The DataHub provider connects mcp-trino to DataHub, an open-source metadata platform. It retrieves table descriptions, ownership, tags, glossary terms, domains, and column-level metadata via DataHub's GraphQL API.

Configuration

Environment Variable Required Default Description
DATAHUB_ENDPOINT Yes - DataHub GraphQL endpoint URL
DATAHUB_TOKEN Yes - Authentication token
DATAHUB_PLATFORM No trino Data platform name in URNs
DATAHUB_ENVIRONMENT No PROD DataHub environment
DATAHUB_TIMEOUT No 30s Request timeout

Example

export DATAHUB_ENDPOINT=https://datahub.example.com/api/graphql
export DATAHUB_TOKEN=eyJhbGciOiJIUzI1NiIsInR5cCI6IkpXVCJ9...
export DATAHUB_PLATFORM=trino
export DATAHUB_ENVIRONMENT=PROD

URN Mapping

DataHub identifies datasets using URNs (Uniform Resource Names). The provider maps Trino table identifiers to DataHub URNs:

Trino: catalog.schema.table
DataHub: urn:li:dataset:(urn:li:dataPlatform:{platform},{catalog}.{schema}.{table},{environment})

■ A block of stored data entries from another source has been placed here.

(* ===== verification/Config.v ===== *)
(** class Config (src/common/include/common/config.hpp, src/common/src/config.cpp):
    where the configuration file is looked for, and the accessors that convert toml
    values to <chrono> types.

    toml++ is outside the repository: its node views are the class [Toml].  A view
    that refers to no node converts to false, indexing it gives such a view again, and
    [as_date()] and the like give a null pointer when there is no node or it has
    another type; here a view is an [option node] and a pointer an [option]. *)

From S2P Require Import Prelude Chrono.
Local Open Scope Z_scope.

(** toml::date, toml::time, toml::date_time. *)
Record toml_date := TomlDate { td_year : Z; td_month : Z; td_day : Z }.
Record toml_time := TomlTime { tt_hour : Z; tt_minute : Z; tt_second : Z; tt_nanosecond : Z }.
Record toml_date_time := TomlDateTime {
  tdt_date : toml_date;
  tdt_time : toml_time;
  tdt_offset : option Z    (* minutes *)
}.

Class Toml := {
  node : Type;
  table : Type;
  table_get : table → string → option node;   (* config_[key] *)
  node_get : node → string → option node;     (* [key] of a view that refers to a node *)
  at_path : table → string → option node;
  as_date : node → option toml_date;
  as_time : node → option toml_time;
  as_date_time : node → option toml_date_time
}.

(** What toml++ documents: a node has one type, and dates and times were checked when
    the file was parsed. *)
Definition date_ok (d : toml_date) : Prop :=
  0 ≤ td_year d ≤ 9999 ∧ ymd_ok (YMD (td_year d) (td_month d) (td_day d)).
Definition time_ok (t : toml_time) : Prop :=
  0 ≤ tt_hour t < 24 ∧ 0 ≤ tt_minute t < 60 ∧ 0 ≤ tt_second t < 60 ∧ 0 ≤ tt_nanosecond t < NS.
Definition date_time_ok (t : toml_date_time) : Prop :=
  date_ok (tdt_date t) ∧ time_ok (tdt_time t) ∧
  match tdt_offset t with Some o => -1440 < o < 1440 | None => True end.

Class TomlLaws `{Toml} := {
  toml_date_valid n d : as_date n = Some d → date_ok d;
  toml_time_valid n t : as_time n = Some t → time_ok t;
  toml_date_time_valid n t : as_date_time n = Some t → date_time_ok t
}.

(** [->get()] of the pointer that [as_date()] and the like return. *)
Definition deref {S A} (p : option A) : M S A :=
  match p with Some a => mret a | None => undefined ub_null_deref end.

(** ** Conversions *)

Definition ymd_of (td : toml_date) : year_month_day := mk_ymd (td_year td) (td_month td) (td_day td).

Definition hms_of (tt : toml_time) : hh_mm_ss :=
  mk_hms (tt_hour tt * 3600 + tt_minute tt * 60 + tt_second tt).

(** The same six lines stand in both overloads of get_as_systime and in
    to_chrono_timepoint of the toml spike.  The sum is in seconds until nanoseconds are
    added. *)
Definition timepoint_of {S} (tdt : toml_date_time) : M S Z :=
  let sd := sys_days (ymd_of (tdt_date tdt)) in
  let t := tdt_time tdt in
  let secs := sd * 86400 + tt_hour t * 3600 + tt_minute t * 60 + tt_second t in
  ns ← chk64 (secs * NS);
  tp ← chk64 (ns + tt_nanosecond t);
  match tdt_offset tdt with
  | Some m => off ← chk64 (m * 60 * NS); chk64 (tp - off)
  | None => mret tp
  end.

(** The function to_chrono_timepoint of src/spike/toml_to_timepoint.cpp. *)
Definition to_chrono_timepoint {S} (dt : toml_date_time) : M S Z := timepoint_of dt.

Section config.
Context `{Toml}.

(** The object: its parsed table (the logger is left out). *)
Record Config := MkConfig { config_ : table }.

Definition index1 (c : Config) (key : string) : option node := table_get (config_ c) key.
Definition index2 (c : Config) (tbl key : string) : option node :=
  n ← table_get (config_ c) tbl; node_get n key.

(** get_as<T>: [value] is toml++'s conversion of a view to T. *)
Definition get_as {T} (value : option node → option T) (keypath : string) : M Config (option T) :=
  c ← get; mret (value (at_path (config_ c) keypath)).

Definition get_as_date (key : string) : M Config (option year_month_day) :=
  c ← get;
  match index1 c key with
  | None => mret None
  | Some _ => td ← deref (index1 c key ≫= as_date); mret (Some (ymd_of td))
  end.

Definition get_as_date_in (tbl key : string) : M Config (option year_month_day) :=
  c ← get;
  match index2 c tbl key with
  | None => mret None
  | Some _ => td ← deref (index2 c tbl key ≫= as_date); mret (Some (ymd_of td))
  end.

Definition get_as_time (key : string) : M Config (option hh_mm_ss) :=
  c ← get;
  match index1 c key with
  | None => mret None
  | Some _ => tt ← deref (index1 c key ≫= as_time); mret (Some (hms_of tt))
  end.

Definition get_as_time_in (tbl key : string) : M Config (option hh_mm_ss) :=
  c ← get;
  match index2 c tbl key with
  | None => mret None
  | Some _ => tt ← deref (index2 c tbl key ≫= as_time); mret (Some (hms_of tt))
  end.

Definition get_as_systime (key : string) : M Config (option Z) :=
  c ← get;
  match index1 c key with
  | None => mret None
  | Some _ =>
      tdt ← deref (index1 c key ≫= as_date_time);
      tp ← timepoint_of tdt;
      mret (Some tp)
  end.

(** It tests config_[table][key] and reads config_[key]. *)
Definition get_as_systime_in (tbl key : string) : M Config (option Z) :=
  c ← get;
  match index2 c tbl key with
  | None => mret None
  | Some _ =>
      tdt ← deref (index1 c key ≫= as_date_time);
      tp ← timepoint_of tdt;
      mret (Some tp)
  end.

(** ** The configuration file *)

Definition config_home_filepath : string := "~/.config/unid.toml".
Definition config_system_filepath : string := "/etc/unid/unid.toml".

Definition not_found : exn := runtime_error "error: unid.toml not found".

(** [exists_]: std::filesystem::exists.  [debug_home]: [None] when NDEBUG is defined;
    otherwise the string [home] that the debug branch tests (no source file declares
    it). *)
Definition get_unid_filepath (exists_ : string → bool) (debug_home : option string) :
    M unit string :=
  let system :=
    if negb (exists_ config_system_filepath) then throw not_found
    else mret config_system_filepath in
  match debug_home with
  | Some home =>
      if negb (String.eqb home "") then
        if exists_ config_home_filepath then mret config_home_filepath else system
      else system
  | None => system
  end.

(** The constructor: [parse] is toml::parse_file (on the left the description of the
    parse_error it throws, from which a runtime_error is made). *)
Definition Config_ctor (exists_ : string → bool) (debug_home : option string)
    (parse : string → string + table) : M unit Config :=
  path ← get_unid_filepath exists_ debug_home;
  match parse path with
  | inr t => mret (MkConfig t)
  | inl what => throw (runtime_error what)
  end.
End config.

For example, with default settings:

Trino Table DataHub URN
hive.analytics.customers urn:li:dataset:(urn:li:dataPlatform:trino,hive.analytics.customers,PROD)
iceberg.sales.orders urn:li:dataset:(urn:li:dataPlatform:trino,iceberg.sales.orders,PROD)

Custom Platform Names

If your DataHub instance uses a different platform name for Trino datasets:

export DATAHUB_PLATFORM=trino-prod

Multi-Environment

For staging or development environments:

export DATAHUB_ENVIRONMENT=DEV

Supported Metadata

The provider retrieves the following metadata from DataHub:

Table-Level

Metadata DataHub Source
Description Dataset properties
Ownership Ownership aspect with roles
Tags Global tags with descriptions
Glossary Terms Glossary term associations
Domain Domain assignment
Deprecation Deprecation aspect

Column-Level

Metadata DataHub Source
Description Schema field description
Tags Field-level tags
Glossary Terms Field-level term associations
Sensitivity Tags containing "pii" or "sensitive"

Sensitivity Detection

The provider automatically marks columns as sensitive when they have tags containing:

  • pii
  • sensitive

For example, a column with tag pii-email or sensitive-data will be marked as sensitive in the output.

Library Usage

import (
    "github.com/txn2/mcp-trino/pkg/semantic/providers/datahub"
    "github.com/txn2/mcp-trino/pkg/tools"
)

// Create provider from environment
provider, err := datahub.New(datahub.FromEnv())
if err != nil {
    log.Fatal(err)
}
defer provider.Close()

// Or configure programmatically
provider, err := datahub.New(datahub.Config{
    Endpoint:    "https://datahub.example.com/api/graphql",
    Token:       "your-token",
    Platform:    "trino",
    Environment: "PROD",
    Timeout:     30 * time.Second,
})

// Add to toolkit
toolkit := tools.NewToolkit(trinoClient, cfg,
    tools.WithSemanticProvider(provider),
    tools.WithSemanticCache(semantic.DefaultCacheConfig()),
)

Error Handling

The provider follows these conventions:

  • Returns nil (not an error) when metadata is not found
  • Returns errors only for connection or authentication failures
  • Logs warnings for malformed URNs or unexpected responses

This ensures that missing metadata doesn't break tool execution.

Troubleshooting

Authentication Errors

datahub: token is required

Ensure DATAHUB_TOKEN is set with a valid access token from DataHub.

Connection Timeouts

context deadline exceeded

Increase the timeout or check network connectivity:

export DATAHUB_TIMEOUT=60s

Dataset Not Found

If metadata isn't appearing, verify the URN mapping:

  1. Check the platform name matches DataHub's configuration
  2. Verify the environment (PROD, DEV, etc.)
  3. Confirm the dataset exists in DataHub with the expected URN

Use DataHub's search or browse interface to find the exact URN for a dataset.